Saved entries:
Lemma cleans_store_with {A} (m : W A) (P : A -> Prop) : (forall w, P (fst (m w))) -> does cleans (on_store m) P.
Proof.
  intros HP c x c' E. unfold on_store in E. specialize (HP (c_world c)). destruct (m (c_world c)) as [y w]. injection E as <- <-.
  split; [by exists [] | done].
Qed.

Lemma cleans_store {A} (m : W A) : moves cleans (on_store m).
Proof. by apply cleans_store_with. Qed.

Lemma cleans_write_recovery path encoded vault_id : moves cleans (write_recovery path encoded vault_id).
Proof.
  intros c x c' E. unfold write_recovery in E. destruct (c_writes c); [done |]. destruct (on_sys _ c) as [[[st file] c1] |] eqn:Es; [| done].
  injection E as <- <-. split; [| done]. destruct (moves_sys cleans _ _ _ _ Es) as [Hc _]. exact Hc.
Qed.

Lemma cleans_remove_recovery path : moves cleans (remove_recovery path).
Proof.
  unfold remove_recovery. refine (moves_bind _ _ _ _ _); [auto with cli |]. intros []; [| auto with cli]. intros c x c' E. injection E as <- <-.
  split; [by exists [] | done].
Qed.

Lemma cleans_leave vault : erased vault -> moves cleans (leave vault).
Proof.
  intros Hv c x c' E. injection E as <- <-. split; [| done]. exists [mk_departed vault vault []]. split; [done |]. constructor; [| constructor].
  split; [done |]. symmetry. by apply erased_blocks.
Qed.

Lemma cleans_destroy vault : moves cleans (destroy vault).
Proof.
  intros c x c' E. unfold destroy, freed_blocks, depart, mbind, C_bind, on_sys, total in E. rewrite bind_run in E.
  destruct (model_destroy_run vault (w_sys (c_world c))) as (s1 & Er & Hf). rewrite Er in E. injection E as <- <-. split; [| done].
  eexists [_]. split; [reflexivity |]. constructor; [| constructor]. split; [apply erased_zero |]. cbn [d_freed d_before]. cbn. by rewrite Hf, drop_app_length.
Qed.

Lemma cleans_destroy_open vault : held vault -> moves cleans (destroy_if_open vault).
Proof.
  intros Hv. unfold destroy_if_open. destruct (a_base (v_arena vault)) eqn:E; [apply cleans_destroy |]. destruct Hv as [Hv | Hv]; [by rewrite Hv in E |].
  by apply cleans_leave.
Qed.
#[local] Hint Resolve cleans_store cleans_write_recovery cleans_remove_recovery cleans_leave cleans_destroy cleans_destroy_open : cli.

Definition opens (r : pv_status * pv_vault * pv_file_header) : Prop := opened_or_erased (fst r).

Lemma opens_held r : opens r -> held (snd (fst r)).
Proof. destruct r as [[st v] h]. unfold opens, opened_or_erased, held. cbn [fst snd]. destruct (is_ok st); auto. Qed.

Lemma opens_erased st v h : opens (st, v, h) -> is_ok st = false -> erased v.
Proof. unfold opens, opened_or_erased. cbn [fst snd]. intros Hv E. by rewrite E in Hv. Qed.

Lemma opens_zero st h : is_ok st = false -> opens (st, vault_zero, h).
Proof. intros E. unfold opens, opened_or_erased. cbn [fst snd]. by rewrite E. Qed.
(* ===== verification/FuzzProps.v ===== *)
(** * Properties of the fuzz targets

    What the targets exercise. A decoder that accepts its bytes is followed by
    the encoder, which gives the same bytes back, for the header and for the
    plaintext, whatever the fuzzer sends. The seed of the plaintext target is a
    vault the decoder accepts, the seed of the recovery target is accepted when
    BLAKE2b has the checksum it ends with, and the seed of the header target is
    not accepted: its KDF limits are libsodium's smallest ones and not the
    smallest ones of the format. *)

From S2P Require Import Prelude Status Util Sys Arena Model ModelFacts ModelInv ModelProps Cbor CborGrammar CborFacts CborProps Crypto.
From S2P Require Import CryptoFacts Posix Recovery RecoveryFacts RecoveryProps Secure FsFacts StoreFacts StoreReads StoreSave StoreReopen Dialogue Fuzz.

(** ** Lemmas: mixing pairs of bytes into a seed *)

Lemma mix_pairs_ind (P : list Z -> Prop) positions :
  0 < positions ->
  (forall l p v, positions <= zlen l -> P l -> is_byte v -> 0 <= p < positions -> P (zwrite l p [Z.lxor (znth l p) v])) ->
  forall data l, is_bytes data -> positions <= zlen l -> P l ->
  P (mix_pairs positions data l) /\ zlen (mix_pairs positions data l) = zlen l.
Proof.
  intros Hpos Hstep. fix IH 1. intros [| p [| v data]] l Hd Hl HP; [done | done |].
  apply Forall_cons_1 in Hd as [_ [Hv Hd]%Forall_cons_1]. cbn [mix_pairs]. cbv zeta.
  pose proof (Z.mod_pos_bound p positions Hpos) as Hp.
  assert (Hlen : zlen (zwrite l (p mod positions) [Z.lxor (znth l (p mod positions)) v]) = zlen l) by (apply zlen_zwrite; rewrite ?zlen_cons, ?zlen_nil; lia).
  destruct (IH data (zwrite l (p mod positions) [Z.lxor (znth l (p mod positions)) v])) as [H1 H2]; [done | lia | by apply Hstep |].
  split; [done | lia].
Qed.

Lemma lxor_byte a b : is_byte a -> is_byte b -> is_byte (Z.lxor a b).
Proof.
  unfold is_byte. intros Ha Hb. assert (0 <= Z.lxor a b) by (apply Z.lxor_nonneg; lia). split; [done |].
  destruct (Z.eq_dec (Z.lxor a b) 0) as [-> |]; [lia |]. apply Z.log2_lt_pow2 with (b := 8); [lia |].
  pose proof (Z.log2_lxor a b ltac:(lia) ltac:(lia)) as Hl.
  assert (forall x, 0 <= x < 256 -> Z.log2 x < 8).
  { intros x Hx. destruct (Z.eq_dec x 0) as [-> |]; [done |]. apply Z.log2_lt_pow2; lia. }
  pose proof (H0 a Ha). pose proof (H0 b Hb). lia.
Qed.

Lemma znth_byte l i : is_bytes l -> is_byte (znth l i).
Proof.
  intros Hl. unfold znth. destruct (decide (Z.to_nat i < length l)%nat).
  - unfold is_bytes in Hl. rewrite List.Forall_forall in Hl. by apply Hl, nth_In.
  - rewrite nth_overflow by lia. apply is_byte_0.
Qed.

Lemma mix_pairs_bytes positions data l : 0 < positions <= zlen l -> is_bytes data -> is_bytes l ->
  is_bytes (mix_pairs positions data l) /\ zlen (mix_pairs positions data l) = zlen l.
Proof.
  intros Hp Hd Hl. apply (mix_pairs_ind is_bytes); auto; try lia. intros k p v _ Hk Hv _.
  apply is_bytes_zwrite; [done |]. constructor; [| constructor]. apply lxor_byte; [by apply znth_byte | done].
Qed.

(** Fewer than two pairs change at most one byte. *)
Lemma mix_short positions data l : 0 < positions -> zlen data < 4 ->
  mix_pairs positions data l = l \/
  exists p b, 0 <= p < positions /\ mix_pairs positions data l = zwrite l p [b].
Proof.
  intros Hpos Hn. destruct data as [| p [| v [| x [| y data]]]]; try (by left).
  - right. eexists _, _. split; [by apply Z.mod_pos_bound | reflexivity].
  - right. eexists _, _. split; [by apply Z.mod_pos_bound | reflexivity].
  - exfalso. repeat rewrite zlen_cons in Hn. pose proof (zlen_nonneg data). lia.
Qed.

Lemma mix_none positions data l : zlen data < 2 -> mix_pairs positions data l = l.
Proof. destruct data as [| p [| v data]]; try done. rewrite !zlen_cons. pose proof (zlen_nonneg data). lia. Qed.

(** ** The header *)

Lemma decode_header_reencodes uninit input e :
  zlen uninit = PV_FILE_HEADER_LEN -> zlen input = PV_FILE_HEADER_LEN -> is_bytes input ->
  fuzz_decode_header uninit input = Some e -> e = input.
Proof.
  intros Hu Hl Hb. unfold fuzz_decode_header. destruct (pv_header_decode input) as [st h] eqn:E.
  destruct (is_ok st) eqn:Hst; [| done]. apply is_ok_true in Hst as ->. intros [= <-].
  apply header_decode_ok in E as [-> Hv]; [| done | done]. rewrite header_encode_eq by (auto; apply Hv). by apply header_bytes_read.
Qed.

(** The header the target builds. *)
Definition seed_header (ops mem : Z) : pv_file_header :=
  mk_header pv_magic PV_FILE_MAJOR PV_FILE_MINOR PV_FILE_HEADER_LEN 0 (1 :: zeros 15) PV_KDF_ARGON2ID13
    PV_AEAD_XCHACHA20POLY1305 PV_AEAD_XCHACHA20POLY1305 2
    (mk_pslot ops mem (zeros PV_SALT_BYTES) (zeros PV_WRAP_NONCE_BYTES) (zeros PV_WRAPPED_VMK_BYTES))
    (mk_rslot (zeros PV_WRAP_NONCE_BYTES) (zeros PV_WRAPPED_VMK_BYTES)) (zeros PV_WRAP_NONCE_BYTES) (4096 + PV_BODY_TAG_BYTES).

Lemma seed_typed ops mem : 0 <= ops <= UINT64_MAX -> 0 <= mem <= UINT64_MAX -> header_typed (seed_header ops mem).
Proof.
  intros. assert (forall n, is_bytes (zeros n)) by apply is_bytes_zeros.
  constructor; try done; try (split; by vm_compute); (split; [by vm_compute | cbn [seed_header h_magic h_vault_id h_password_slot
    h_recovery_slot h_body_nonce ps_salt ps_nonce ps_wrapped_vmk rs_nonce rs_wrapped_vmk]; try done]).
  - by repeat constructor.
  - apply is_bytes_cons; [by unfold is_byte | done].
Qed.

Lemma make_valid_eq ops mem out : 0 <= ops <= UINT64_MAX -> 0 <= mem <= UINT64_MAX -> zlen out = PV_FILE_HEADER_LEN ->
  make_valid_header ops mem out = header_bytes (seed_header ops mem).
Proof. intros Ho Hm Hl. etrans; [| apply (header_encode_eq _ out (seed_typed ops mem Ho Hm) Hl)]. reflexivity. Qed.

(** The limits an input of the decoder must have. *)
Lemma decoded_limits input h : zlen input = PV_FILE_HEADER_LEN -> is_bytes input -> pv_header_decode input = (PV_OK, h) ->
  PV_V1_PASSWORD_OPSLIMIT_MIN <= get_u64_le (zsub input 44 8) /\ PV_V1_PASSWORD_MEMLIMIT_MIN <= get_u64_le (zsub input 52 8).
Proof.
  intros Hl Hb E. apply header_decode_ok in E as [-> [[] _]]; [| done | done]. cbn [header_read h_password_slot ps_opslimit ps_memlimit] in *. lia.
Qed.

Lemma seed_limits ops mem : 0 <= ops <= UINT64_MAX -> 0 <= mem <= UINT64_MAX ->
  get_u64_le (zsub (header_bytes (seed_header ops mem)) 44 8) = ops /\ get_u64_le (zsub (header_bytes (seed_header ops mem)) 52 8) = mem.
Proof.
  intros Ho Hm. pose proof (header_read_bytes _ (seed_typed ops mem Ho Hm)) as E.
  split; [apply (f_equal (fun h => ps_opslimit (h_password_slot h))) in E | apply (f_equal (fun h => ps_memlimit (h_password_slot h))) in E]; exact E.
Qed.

#### The problem
The string "auto" may appear in the entries. Say how many lines contain it, as a bare number.

#### Task output
4